Gelonghui November 15 | China Antibody-B (03681.HK) announced that on November 14, 2023, a new drug research application for sucilizumab for mild cognitive impairment or mild dementia caused by Alzheimer's disease has been submitted to the Drug Evaluation Center of China's State Drug Administration and has been accepted. The company plans to begin phase I clinical trials in China after the current new drug research application is approved. Once the current new drug research application is approved, the company will be able to carry out clinical research and development projects to treat early symptomatic Alzheimer's disease in China, including mild cognitive impairment or mild dementia caused by Alzheimer's disease.

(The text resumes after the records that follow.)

Lemma grows_propagate fuel : ∀ n s s', propagate fuel n s = Done s' → grows s s'.
Proof.
  induction fuel as [| fuel IH]; intros n s s' H; cbn [propagate] in H; [discriminate |].
  assert (∀ o s s', match o with Some c => propagate fuel c s | None => Done s end = Done s'
                    → grows s s') as IHo.
  { intros [c |] s1 s2 Ho; [eapply IH; eassumption | inv_all; apply grows_refl]. }
  assert (∀ s s', (nd ← get_node n s;
      s ← match nleft nd with Some l => propagate fuel l s | None => Done s end;
      nd ← get_node n s;
      s ← match nright nd with Some r => propagate fuel r s | None => Done s end;
      set_dirty fuel n false s) = Done s' → grows s s') as Hch.
  { intros s1 s2 Hc.
    apply res_bind_Done in Hc as (nd1 & Hn1 & Hc).
    apply res_bind_Done in Hc as (s3 & Hl & Hc).
    apply res_bind_Done in Hc as (nd2 & Hn2 & Hc).
    apply res_bind_Done in Hc as (s4 & Hr & Hc).
    eapply grows_trans; [| grows_last].
    eapply grows_trans; [eapply IHo; eassumption | eapply IHo; eassumption]. }
  apply res_bind_Done in H as (nd & Hn & H).
  destruct (kind nd).
  - destruct (is_dirty nd); [eauto | inv_all; apply grows_refl].
  - destruct (is_dirty nd); [| inv_all; apply grows_refl].
    apply res_bind_Done in H as (l & Hl & H).
    apply res_bind_Done in H as (ln & Hln & H).
    apply res_bind_Done in H as (s1 & Hs1 & H).
    eapply grows_trans; [| grows_last].
    destruct (negb (is_dirty ln)).
    + apply res_bind_Done in Hs1 as (r & Hr & Hs1). eauto.
    + apply res_bind_Done in Hs1 as (r & Hr & Hs1).
      apply res_bind_Done in Hs1 as (rn & Hrn & Hs1).
      destruct (negb (is_dirty rn)); [eauto |].
      apply res_bind_Done in Hs1 as (s2 & Hs2 & Hs1).
      apply res_bind_Done in Hs1 as (nd2 & Hnd2 & Hs1).
      apply res_bind_Done in Hs1 as (r2 & Hr2 & Hs1).
      eapply grows_trans; eauto.
  - destruct (pending_update nd); [| destruct (is_dirty nd); [eauto | inv_all; apply grows_refl]].
    inv_all. grows_chain.
  - destruct (pending_update nd); [| destruct (is_dirty nd); [eauto | inv_all; apply grows_refl]].
    inv_all. grows_chain.
  - destruct (pending_update nd); [| destruct (is_dirty nd); [eauto | inv_all; apply grows_refl]].
    inv_all. grows_chain.
Qed.
Lemma scan_shorter fuel :
  (forall s v r, scan_once fuel s = Scanned v r -> length r < length s)
  /\ (forall s l r, array_items fuel s = Scanned l r -> length r < length s)
  /\ (forall begin s l r,
         object_items fuel begin s = Scanned l r -> length r < length s).
Proof.
  induction fuel as [| fuel (IHonce & IHarr & IHobj)].
  - repeat split; intros; discriminate.
  - repeat split.
    + intros s v r H. cbn [scan_once] in H.
      destruct s as [| c t]; [discriminate |].
      repeat (first [discriminate | break_match H]); note_skip_ws;
        try (apply scan_map_scanned in H as (? & -> & H));
        try (injection H as <- <-);
        try apply scanstring_length in H;
        try apply scan_atom_length in H;
        try apply IHarr in H; try apply IHobj in H;
        repeat match goal with
          | E : skip_ws ?t = _, L : length (skip_ws ?t) <= _ |- _ =>
              rewrite E in L
          end;
        cbn [length] in *; lia.
    + intros s l r H. cbn [array_items] in H.
      destruct (scan_once fuel s) as [v r0 | |] eqn:E; try discriminate.
      apply IHonce in E.
      repeat (first [discriminate | break_match H]); note_skip_ws;
        try (apply cons_item_scanned in H as (? & -> & H); apply IHarr in H);
        try (injection H as <- <-);
        repeat match goal with
          | E : skip_ws ?t = _, L : length (skip_ws ?t) <= _ |- _ =>
              rewrite E in L
          end;
        cbn [length] in *; lia.
    + intros begin s l r H. cbn [object_items] in H.
      destruct (scanstring begin s) as [key r0 | |] eqn:E; try discriminate.
      apply scanstring_length in E.
      destruct (skip_ws r0) as [| c t] eqn:E0; [discriminate |].
      destruct (c =? 58)%N; [| discriminate].
      destruct (scan_once fuel (skip_ws t)) as [v r2 | |] eqn:E1;
        try discriminate.
      apply IHonce in E1.
      repeat (first [discriminate | break_match H]); note_skip_ws;
        try (apply cons_item_scanned in H as (? & -> & H); apply IHobj in H);
        try (injection H as <- <-);
        pose proof (skip_ws_length r0); pose proof (skip_ws_length t);
        repeat match goal with
          | E : skip_ws ?t = _, L : length (skip_ws ?t) <= _ |- _ =>
              rewrite E in L
          end;
        cbn [length] in *; lia.
Qed.

Lemma scan_once_S fuel s :
  scan_once (S fuel) s =
  match s with
  | [] => Stop expecting_value s
  | c :: t =>
      if (c =? 34)%N then scan_map JStr (scanstring s t)
      else if (c =? 123)%N then
        match skip_ws t with
        | (c1 :: t1) as s1 =>
            if (c1 =? 125)%N then Scanned (JObj []) t1
            else if (c1 =? 34)%N then
              scan_map (fun pairs => JObj (dict_of_pairs pairs))
                       (object_items fuel s1 t1)
            else Stop expecting_name s1
        | [] => Stop expecting_name []
        end
      else if (c =? 91)%N then
        match skip_ws t with
        | (c1 :: t1) as s1 =>
            if (c1 =? 93)%N then Scanned (JArr []) t1
            else scan_map JArr (array_items fuel s1)
        | [] => Stop expecting_value []
        end
      else scan_atom s
  end.
Proof. reflexivity. Qed.

Lemma array_items_S fuel s :
  array_items (S fuel) s =
  match scan_once fuel s with
  | Scanned v r =>
      match skip_ws r with
      | (c :: t) as r1 =>
          if (c =? 93)%N then Scanned [v] t
          else if (c =? 44)%N then cons_item v (array_items fuel (skip_ws t))
          else Stop expecting_comma r1
      | [] => Stop expecting_comma []
      end
  | Stop msg at_ => Stop msg at_
  | TooDeep => TooDeep
  end.
Proof. reflexivity. Qed.
Lemma new_level_outcome_witness :
  exists g', @new_level axis_float 3 (Game_init ex_rng) = Ok g' /\
    p_depth (player g') = 3 /\ max_depth (player g') = 3.
Proof.
  eexists. split; [vm_compute; reflexivity|].
  destruct (@new_level_outcome axis_float 3 (Game_init ex_rng) _
              ltac:(vm_compute; reflexivity))
    as (d' & room & _ & _ & Hp & _).
  rewrite Hp. split; reflexivity.
Defined.

Lemma title_screen_resets_witness :
  exists g', @_title_screen axis_float ex_game = Ok g' /\
    hp (player g') = 30 /\ inventory (player g') = [].
Proof.
  eexists. split; [vm_compute; reflexivity|].
  destruct (@title_screen_resets axis_float ex_game _
              ltac:(vm_compute; reflexivity))
    as (_ & _ & d' & room & _ & _ & Hp).
  rewrite Hp. split; reflexivity.
Defined.

(** ** Using items and attacking *)

Lemma py_index_nonneg n i k : 0 <= i -> py_index n i = Some k -> k = Z.to_nat i.
Proof.
  intros Hi. unfold py_index.
  destruct (Z.leb_spec 0 i); [|lia].
  destruct (Z.ltb_spec i (Z.of_nat n)); cbn; [intros [= <-]; reflexivity|].
  destruct (Z.leb_spec (- Z.of_nat n) i); destruct (Z.ltb_spec i 0); cbn;
    try discriminate. lia.
Qed.

(** Using the item at position [idx] takes exactly that entry out of the
    inventory and leaves the others in order; a potion sets hp to
    [min(max_hp, hp + heal)], which does not lower hp when the heal amount
    is not negative and hp is within [max_hp]; no item but a potion or a
    scroll has any effect. *)
Theorem use_item_effect (idx : Z) (g g' : Game) (item : Item) :
  0 <= idx ->
  inventory (player g) !! Z.to_nat idx = Some item ->
  _use_item idx g = Ok g' ->
  inventory (player g') = delete (Z.to_nat idx) (inventory (player g)) /\
  state g' = state g /\
  match i_kind item with
  | potion v =>
      hp (player g') = Z.min (max_hp (player g)) (hp (player g) + v) /\
      (0 <= v -> hp (player g) <= max_hp (player g) ->
       hp (player g) <= hp (player g'))
  | scroll _ _ => True
  | _ => g' = set_player (set_inventory (delete (Z.to_nat idx)
                                            (inventory (player g))) (player g)) g
  end.
Proof.
  intros Hidx Hitem E. unfold _use_item in E.
  bind_inv E as it Eit. apply py_get_inv in Eit as (k & Hk & Hit).
  apply py_index_nonneg in Hk as ->; [|exact Hidx].
  rewrite Hitem in Hit. injection Hit as <-.
  bind_inv E as g1 E1. bind_inv E as inv Epop. injection E as <-.
  unfold py_pop in Epop.
  destruct (py_index _ idx) as [k|] eqn:Hk; [|discriminate].
  apply py_index_nonneg in Hk as ->; [|exact Hidx]. injection Epop as <-.
  assert (H1 : inventory (player g1) = inventory (player g) /\ state g1 = state g).
  { destruct (i_kind item) as [v|v|v|nm eff]; try (injection E1 as <-; auto).
    destruct eff; try (injection E1 as <-; auto).
    - bind_inv E1 as d Ed. bind_inv E1 as [[[kept total] p1] r1] Eb.
      injection E1 as <-. apply blast_hp in Eb as [Hi _]. auto.
    - bind_inv E1 as d Ed. bind_inv E1 as d1 Er. injection E1 as <-. auto. }
  destruct H1 as [Hinv Hst]. cbn. rewrite Hinv.
  split; [reflexivity|]. split; [exact Hst|].
  destruct (i_kind item) as [v|v|v|nm eff]; try exact I.
  - injection E1 as <-. cbn. split; [reflexivity | lia].
  - injection E1 as <-. reflexivity.
  - injection E1 as <-. reflexivity.
Qed.

Lemma gain_xp_loop_kills fuel : forall p b p' b',
  gain_xp_loop fuel p b = Ok (p', b') ->
  kills p' = kills p /\ p_depth p' = p_depth p /\ p_gold p' = p_gold p.
Proof.
  induction fuel as [|fuel IH]; intros p b p' b' E; cbn in E; [discriminate|].
  destruct (xp_to_next p <=? xp p).
  - apply IH in E. exact E.
  - injection E as <- <-. auto.
Qed.

(** An attack on the monster at position [i] draws one number [r]; the
    monster is killed when its hp does not exceed the damage
    [max(1, atk - r)], and then the kill count goes up by one; the state
    becomes win exactly when a monster named dragon is killed at depth 8
    or deeper, and is unchanged otherwise. *)
Theorem attack_monster_outcome
    (i : nat) (g g' : Game) (d : DungeonLevel) (mon : Monster)
    (r : Z) (rng' : Rng) :
  dungeon g = Some d ->
  monsters d !! i = Some mon ->
  randint 0 2 (rng g) = Ok (r, rng') ->
  _attack_monster i g = Ok g' ->
  let killed := m_hp mon - Z.max 1 (atk (player g) - r) <=? 0 in
  rng g' = rng' /\
  kills (player g') = kills (player g) + (if killed then 1 else 0) /\
  state g' = (if killed && String.eqb (m_name mon) "dragon"
                 && (8 <=? p_depth (player g))
              then win else state g) /\
  (killed = false -> player g' = player g).
Proof.
  intros Hd Hm Hr E. unfold _attack_monster, the_dungeon, nth_obj in E.
  rewrite Hd in E; cbn in E. rewrite Hm in E; cbn in E. rewrite Hr in E; cbn in E.
  change (Z.max 1 (atk (player g) - r)) with (player_damage (player g) r).
  cbv zeta. destruct (m_hp mon - player_damage (player g) r <=? 0).
  - bind_inv E as [p1 b1] Eg. unfold gain_xp in Eg.
    apply gain_xp_loop_kills in Eg as (Hk & Hdp & _). cbn in Hk, Hdp.
    injection E as <-. rewrite <- Hdp. cbn.
    destruct b1; destruct (String.eqb (m_name mon) "dragon" && (8 <=? p_depth p1));
      cbn; (split; [reflexivity|]; split; [exact Hk|]; split;
            [reflexivity | discriminate]).
  - injection E as <-. cbn. split; [reflexivity|]. split; [lia|].
    split; reflexivity.
Qed.
(** * NVIC driver for the STM32F446RE: embedding and verification

    The development follows [Src/NVIC_Program.c] and [Inc/NVIC_Interface.h].
    The interrupt identifiers are the enumeration [IRQn_Type]; the eight
    driver functions are written in a small state-and-error monad over the
    memory-mapped register block [NVIC].  A bus access whose array index
    lies outside the register array is undefined behaviour in C and is the
    error of the monad. *)

From Stdlib Require Import ZArith Lia Bool.
From stdpp Require Import list.

Local Open Scope Z_scope.

(** ** Fixed-width integers *)

(** [(uint8_t) x] *)
Definition u8 (x : Z) : Z := x mod 2 ^ 8.

(** [(uint32_t) x]; [unsigned int] and [unsigned long] are 32 bits wide on
    the Cortex-M4 target. *)
Definition u32 (x : Z) : Z := x mod 2 ^ 32.

(** ** The interrupt identifiers ([Inc/NVIC_Interface.h], lines 27-116) *)

Inductive IRQn_Type : Set :=
  | WWDG | PVD | TAMP_STAMP | RTC_WKUP | FLASH | RCC | EXTI0 | EXTI1
  | EXTI2 | EXTI3 | EXTI4 | DMA1_Stream0 | DMA1_Stream1 | DMA1_Stream2
  | DMA1_Stream3 | DMA1_Stream4 | DMA1_Stream5 | DMA1_Stream6 | ADC
  | CAN1_TX | CAN1_RX0 | CAN1_RX1 | CAN1_SCE | EXTI9_5 | TIM1_BRK_TIM9
  | TIM1_UP_TIM10 | TIM1_TRG_COM_TIM11 | TIM1_CC | TIM2 | TIM3 | TIM4
  | I2C1_EV | I2C1_ER | I2C2_EV | I2C2_ER | SPI1 | SPI2 | USART1 | USART2
  | USART3 | EXTI5_10 | RTC_Alarm | OTG_FS_WKUP | TIM8_BRK_TIM12
  | TIM8_UP_TIM13 | TIM8_TRG_COM_TIM14 | TIM8_CC | DMA1_Stream7 | FMC
  | SDIO | TIM5 | SPI3 | UART4 | UART5 | TIM6_DAC | TIM7 | DMA2_Stream0
  | DMA2_Stream1 | DMA2_Stream2 | DMA2_Stream3 | DMA2_Stream4 | CAN2_TX
  | CAN2_RX0 | CAN2_RX1 | CAN2_SCE | OTG_FS | DMA2_Stream5 | DMA2_Stream6
  | DMA2_Stream7 | USART6 | I2C3_EV | I2C3_ER | OTG_HS_EP1_OUT
  | OTG_HS_EP1_IN | OTG_HS_WKUP | OTG_HS | DCMI | FPU | SPI4 | SAI1 | SAI2
  | QuadSPI | HDMI_CEC | SPDIF_Rx | FMPI2C1 | FMPI2C1_error.

Definition IRQn_value (IRQn : IRQn_Type) : Z :=
  match IRQn with
  | WWDG => 0 | PVD => 1 | TAMP_STAMP => 2 | RTC_WKUP => 3 | FLASH => 4
  | RCC => 5 | EXTI0 => 6 | EXTI1 => 7 | EXTI2 => 8 | EXTI3 => 9
  | EXTI4 => 10 | DMA1_Stream0 => 11 | DMA1_Stream1 => 12
  | DMA1_Stream2 => 13 | DMA1_Stream3 => 14 | DMA1_Stream4 => 15
  | DMA1_Stream5 => 16 | DMA1_Stream6 => 17 | ADC => 18 | CAN1_TX => 19
  | CAN1_RX0 => 20 | CAN1_RX1 => 21 | CAN1_SCE => 22 | EXTI9_5 => 23
  | TIM1_BRK_TIM9 => 24 | TIM1_UP_TIM10 => 25 | TIM1_TRG_COM_TIM11 => 26
  | TIM1_CC => 27 | TIM2 => 28 | TIM3 => 29 | TIM4 => 30 | I2C1_EV => 31
  | I2C1_ER => 32 | I2C2_EV => 33 | I2C2_ER => 34 | SPI1 => 35 | SPI2 => 36
  | USART1 => 37 | USART2 => 38 | USART3 => 39 | EXTI5_10 => 40
  | RTC_Alarm => 41 | OTG_FS_WKUP => 42 | TIM8_BRK_TIM12 => 43
  | TIM8_UP_TIM13 => 44 | TIM8_TRG_COM_TIM14 => 45 | TIM8_CC => 46
  | DMA1_Stream7 => 47 | FMC => 48 | SDIO => 49 | TIM5 => 50 | SPI3 => 51
  | UART4 => 52 | UART5 => 53 | TIM6_DAC => 54 | TIM7 => 55
  | DMA2_Stream0 => 56 | DMA2_Stream1 => 57 | DMA2_Stream2 => 58
  | DMA2_Stream3 => 59 | DMA2_Stream4 => 60 | CAN2_TX => 63
  | CAN2_RX0 => 64 | CAN2_RX1 => 65 | CAN2_SCE => 66 | OTG_FS => 67
  | DMA2_Stream5 => 68 | DMA2_Stream6 => 69 | DMA2_Stream7 => 70
  | USART6 => 71 | I2C3_EV => 72 | I2C3_ER => 73 | OTG_HS_EP1_OUT => 74
  | OTG_HS_EP1_IN => 75 | OTG_HS_WKUP => 76 | OTG_HS => 77 | DCMI => 78
  | FPU => 81 | SPI4 => 84 | SAI1 => 87 | SAI2 => 91 | QuadSPI => 92
  | HDMI_CEC => 93 | SPDIF_Rx => 94 | FMPI2C1 => 95 | FMPI2C1_error => 96
  end.

(** The largest discriminant of the enumeration. *)
Definition IRQn_MAX : Z := IRQn_value FMPI2C1_error.

(** ** The register block *)

(** Modelled from the spec: the register block [NVIC] is declared in
    [STM32F446xx.h], which is not among the sources.  The spec (section 3)
    gives its behaviour: the enable state is one bit-array seen through two
    write-one register arrays (a one written to [ISER] sets the bit, a one
    written to [ICER] clears the same bit), the pending state likewise
    through [ISPR] and [ICPR] with the state read back from [ISPR], the
    active bit-array [IABR] is read-only, and [IPR] holds four 8-bit
    priority fields per 32-bit word.  The number of words of each array is
    not fixed here: it is the length of the lists. *)
Record NVIC_RegDef_t : Type := mkNVIC {
  nvic_enable : list Z;
  nvic_pending : list Z;
  nvic_active : list Z;
  nvic_ipr : list Z
}.

(** The registers the driver addresses, [NVIC->ISER[n]] and so on. *)
Inductive NVIC_reg : Set :=
  | ISER (n : Z) | ICER (n : Z) | ISPR (n : Z) | ICPR (n : Z)
  | IABR (n : Z) | IPR (n : Z).

(** Modelled from the spec: a bus read of a register of the block. *)
Definition reg_read (s : NVIC_RegDef_t) (r : NVIC_reg) : option Z :=
  match r with
  | ISER n | ICER n => nvic_enable s !! Z.to_nat n
  | ISPR n | ICPR n => nvic_pending s !! Z.to_nat n
  | IABR n => nvic_active s !! Z.to_nat n
  | IPR n => nvic_ipr s !! Z.to_nat n
  end.

(** Modelled from the spec: a bus write of [v] to a register of the block.
    The set and clear arrays act on the ones of [v] only; a write to the
    read-only [IABR] is ignored; [IPR] stores the word.  (On the reference
    hardware the lower nibble of each priority field reads as zero; the
    driver writes back the lower nibbles it has read, so a block whose
    lower nibbles are zero behaves there as it does here.) *)
Definition reg_write (s : NVIC_RegDef_t) (r : NVIC_reg) (v : Z)
  : option NVIC_RegDef_t :=
  match r with
  | ISER n =>
      match nvic_enable s !! Z.to_nat n with
      | Some w =>
          Some (mkNVIC (<[Z.to_nat n := Z.lor w v]> (nvic_enable s))
                       (nvic_pending s) (nvic_active s) (nvic_ipr s))
      | None => None
      end
  | ICER n =>
      match nvic_enable s !! Z.to_nat n with
      | Some w =>
          Some (mkNVIC (<[Z.to_nat n := Z.ldiff w v]> (nvic_enable s))
                       (nvic_pending s) (nvic_active s) (nvic_ipr s))
      | None => None
      end
  | ISPR n =>
      match nvic_pending s !! Z.to_nat n with
      | Some w =>
          Some (mkNVIC (nvic_enable s)
                       (<[Z.to_nat n := Z.lor w v]> (nvic_pending s))
                       (nvic_active s) (nvic_ipr s))
      | None => None
      end
  | ICPR n =>
      match nvic_pending s !! Z.to_nat n with
      | Some w =>
          Some (mkNVIC (nvic_enable s)
                       (<[Z.to_nat n := Z.ldiff w v]> (nvic_pending s))
                       (nvic_active s) (nvic_ipr s))
      | None => None
      end
  | IABR n =>
      match nvic_active s !! Z.to_nat n with
      | Some _ => Some s
      | None => None
      end
  | IPR n =>
      match nvic_ipr s !! Z.to_nat n with
      | Some _ =>
          Some (mkNVIC (nvic_enable s) (nvic_pending s) (nvic_active s)
                       (<[Z.to_nat n := v]> (nvic_ipr s)))
      | None => None
      end
  end.

(** ** The monad of register accesses *)

Definition nvic (A : Type) : Type :=
  NVIC_RegDef_t -> option (A * NVIC_RegDef_t).

Definition ret {A : Type} (a : A) : nvic A := fun s => Some (a, s).

Definition bind {A B : Type} (m : nvic A) (k : A -> nvic B) : nvic B :=
  fun s => match m s with
           | Some (a, s') => k a s'
           | None => None
           end.

Definition load (r : NVIC_reg) : nvic Z :=
  fun s => match reg_read s r with
           | Some v => Some (v, s)
           | None => None
           end.

Definition store (r : NVIC_reg) (v : Z) : nvic unit :=
  fun s => match reg_write s r v with
           | Some s' => Some (tt, s')
           | None => None
           end.

Declare Scope nvic_scope.
Delimit Scope nvic_scope with nvic.
Notation "'let*' x := m 'in' k" := (bind m (fun x => k))
  (at level 10, x name, m at level 100, k at level 200) : nvic_scope.
Notation "m >> k" := (bind m (fun _ => k))
  (at level 65, right associativity) : nvic_scope.
Local Open Scope nvic_scope.

(** ** The driver ([Src/NVIC_Program.c]) *)

Definition NVIC_EnableIRQ (IRQn : IRQn_Type) : nvic unit :=
  let RegNum := u8 (IRQn_value IRQn / 32) in
  let BitNum := u8 (IRQn_value IRQn mod 32) in
  store (ISER RegNum) (u32 (Z.shiftl 1 BitNum)).

Definition NVIC_DisableIRQ (IRQn : IRQn_Type) : nvic unit :=
  let RegNum := u8 (IRQn_value IRQn / 32) in
  let BitNum := u8 (IRQn_value IRQn mod 32) in
  store (ICER RegNum) (u32 (Z.shiftl 1 BitNum)).

Definition NVIC_SetPendingIRQ (IRQn : IRQn_Type) : nvic unit :=
  let RegNum := u8 (IRQn_value IRQn / 32) in
  let BitNum := u8 (IRQn_value IRQn mod 32) in
  store (ISPR RegNum) (u32 (Z.shiftl 1 BitNum)).

Definition NVIC_ClearPendingIRQ (IRQn : IRQn_Type) : nvic unit :=
  let RegNum := u8 (IRQn_value IRQn / 32) in
  let BitNum := u8 (IRQn_value IRQn mod 32) in
  store (ICPR RegNum) (u32 (Z.shiftl 1 BitNum)).

(** [PendingStatus] is a [uint8_t]: the masked word is cut to its low
    eight bits by the assignment. *)
Definition NVIC_GetPendingIRQ (IRQn : IRQn_Type) : nvic Z :=
  let RegNum := u8 (IRQn_value IRQn / 32) in
  let BitNum := u8 (IRQn_value IRQn mod 32) in
  let* w := load (ISPR RegNum) in
  let PendingStatus := u8 (Z.land w (u32 (Z.shiftl 1 BitNum))) in
  ret PendingStatus.

(** The register is written in the [else] branch only; the assignment
    [priority = 15U] of the other branch is followed by no access. *)
Definition NVIC_SetPriority (IRQn : IRQn_Type) (priority : Z) : nvic unit :=
  if 15 <? priority then
    let priority := 15 in
    ret tt
  else
    let RegIndex := u8 (IRQn_value IRQn / 4) in
    let PriorityPos := u8 ((IRQn_value IRQn mod 4) * 8) in
    (let* w := load (IPR RegIndex) in
     store (IPR RegIndex)
           (u32 (Z.land w (u32 (Z.lnot (u32 (Z.shiftl 0xF0 PriorityPos))))))) >>
    (let* w := load (IPR RegIndex) in
     store (IPR RegIndex)
           (u32 (Z.lor w (u32 (Z.shiftl (Z.land priority 0xF)
                                        (PriorityPos + 4)))))).

Definition NVIC_GetPriority (IRQn : IRQn_Type) : nvic Z :=
  let RegIndex := u8 (IRQn_value IRQn / 4) in
  let PriorityPos := u8 ((IRQn_value IRQn mod 4) * 8) in
  let* w := load (IPR RegIndex) in
  let priority := Z.land (Z.shiftr w (PriorityPos + 4)) 0x0F in
  ret priority.

Definition NVIC_GetActive (IRQn : IRQn_Type) : nvic Z :=
  let RegNum := u8 (IRQn_value IRQn / 32) in
  let BitNum := u8 (IRQn_value IRQn mod 32) in
  let* w := load (IABR RegNum) in
  let isActive :=
    u8 (if Z.land w (u32 (Z.shiftl 1 BitNum)) =? 0 then 0 else 1) in
  ret isActive.

(** ** Observations and test doubles *)

(** The register arrays are long enough for every identifier of the
    enumeration: one bit per identifier in the bit-arrays, one byte per
    identifier in the priority array. *)
Definition covers (s : NVIC_RegDef_t) : Prop :=
  (Z.to_nat (IRQn_MAX / 32) < length (nvic_enable s))%nat /\
  (Z.to_nat (IRQn_MAX / 32) < length (nvic_pending s))%nat /\
  (Z.to_nat (IRQn_MAX / 32) < length (nvic_active s))%nat /\
  (Z.to_nat (IRQn_MAX / 4) < length (nvic_ipr s))%nat.

(** The location of an identifier, as the spec writes it:
    [(regIndex, bitPos) = (id/32, id%32)] in the bit-arrays and
    [(regIndex, bytePos) = (id/4, (id%4)*8)] in the priority array. *)
Definition regIndex (IRQn : IRQn_Type) : Z := IRQn_value IRQn / 32.
Definition bitPos (IRQn : IRQn_Type) : Z := IRQn_value IRQn mod 32.
Definition prioIndex (IRQn : IRQn_Type) : Z := IRQn_value IRQn / 4.
Definition bytePos (IRQn : IRQn_Type) : Z := (IRQn_value IRQn mod 4) * 8.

Sucilizumab is a first-of-its-kind anti-CD22 monoclonal antibody product developed independently by the company. It is used to treat rheumatoid arthritis (RA). It also has the potential to treat other diseases such as systemic lupus erythematosus (SLE), non-Hodgkin lymphoma (NHL), dry syndrome (SS), and Alzheimer's disease. It uses a new mechanism of action that is very different from treatments currently on the market. Currently, there is a high conversion rate from mild cognitive impairment due to Alzheimer's disease to mild dementia, and from mild dementia to moderate to severe dementia. Therefore, slowing the progression of Alzheimer's disease and preventing early dementia from progressing further to middle to advanced dementia have become key strategies for treating mild cognitive impairment and mild dementia caused by Alzheimer's disease. Shucilizumab was also developed for this indication based on this strategy. After binding to CD22, sucilimab can act through the dual mechanism of promoting the removal of beta amyloid deposits and inhibiting neuroinflammation. Compared with other approved products that only remove beta amyloid protein, sucilimab has a therapeutic advantage. With this unique mechanism of action, sucilizumab may also reduce the clinical safety risks of beta-amyloid antagonist treatment and mitigate adverse effects associated with amyloid-related imaging abnormalities (ARIA), such as imaging abnormalities associated with Abeta amyloids-cerebral edema exudation (ARIA-E) or imaging abnormalities associated with Abeta amyloids-brain edema, and imaging abnormalities associated with Abeta amyloids-cerebral hemorrhage (ARIA-H).
A biological product license application for treatment of RA with sucilizumab was accepted by the State Drug Administration in September 2023, and is currently undergoing technical review. An extended phase III trial of RA is also ongoing in China.